[Material supplied]:
(** ** mmu.h *)

Definition CR0_PE : Z := 0x00000001.
Definition CR0_WP : Z := 0x00010000.
Definition CR0_PG : Z := 0x80000000.
Definition CR4_PSE : Z := 0x00000010.
Definition PTE_PS : Z := 0x080.

(** A segment descriptor as its two words: a C bit-field is laid out from the
    low bits up. *)
Definition segdesc_words (d : segdesc) : Z * Z :=
  (lim_15_0 d + base_15_0 d * 2 ^ 16,
   base_23_16 d + seg_type d * 2 ^ 8 + seg_s d * 2 ^ 12 + seg_dpl d * 2 ^ 13 + seg_p d * 2 ^ 15 +
   lim_19_16 d * 2 ^ 16 + avl d * 2 ^ 20 + rsv1 d * 2 ^ 21 + db d * 2 ^ 22 + g d * 2 ^ 23 + base_31_24 d * 2 ^ 24).
Definition gatedesc_words (d : gatedesc) : Z * Z :=
  (off_15_0 d + g_cs d * 2 ^ 16,
   g_args d + g_rsv1 d * 2 ^ 5 + g_type d * 2 ^ 8 + g_s d * 2 ^ 12 + g_dpl d * 2 ^ 13 + g_p d * 2 ^ 15 +
   off_31_16 d * 2 ^ 16).

(** ** State *)

Inductive reg := EAX | ECX | EDX | EBX | ESP | EBP | ESI | EDI.
Inductive sreg := CS | DS | ES | FS | GS | SS.
Inductive creg := CR0 | CR3 | CR4.

Record regs := mk_regs { eax : Z; ecx : Z; edx : Z; ebx : Z; esp : Z; ebp : Z; esi : Z; edi : Z }.
#[export] Instance regs_eta : Eta regs := fun r =>
  mk_regs (eax r) (ecx r) (edx r) (ebx r) (esp r) (ebp r) (esi r) (edi r).

(** A segment register: the selector, and from its descriptor the base and
    whether it is a 32-bit segment. *)
Record seg := mk_seg { sel : Z; sbase : Z; big : bool }.
Record segs := mk_segs { cs : seg; ds : seg; es : seg; fs : seg; gs : seg; ss : seg }.
#[export] Instance segs_eta : Eta segs := fun r => mk_segs (cs r) (ds r) (es r) (fs r) (gs r) (ss r).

[Work to be completed]: Reproduce each line of the entries in which the word "segs" is found.

[Reply to the exercise]:
Record segs := mk_segs { cs : seg; ds : seg; es : seg; fs : seg; gs : seg; ss : seg }.
#[export] Instance segs_eta : Eta segs := fun r => mk_segs (cs r) (ds r) (es r) (fs r) (gs r) (ss r).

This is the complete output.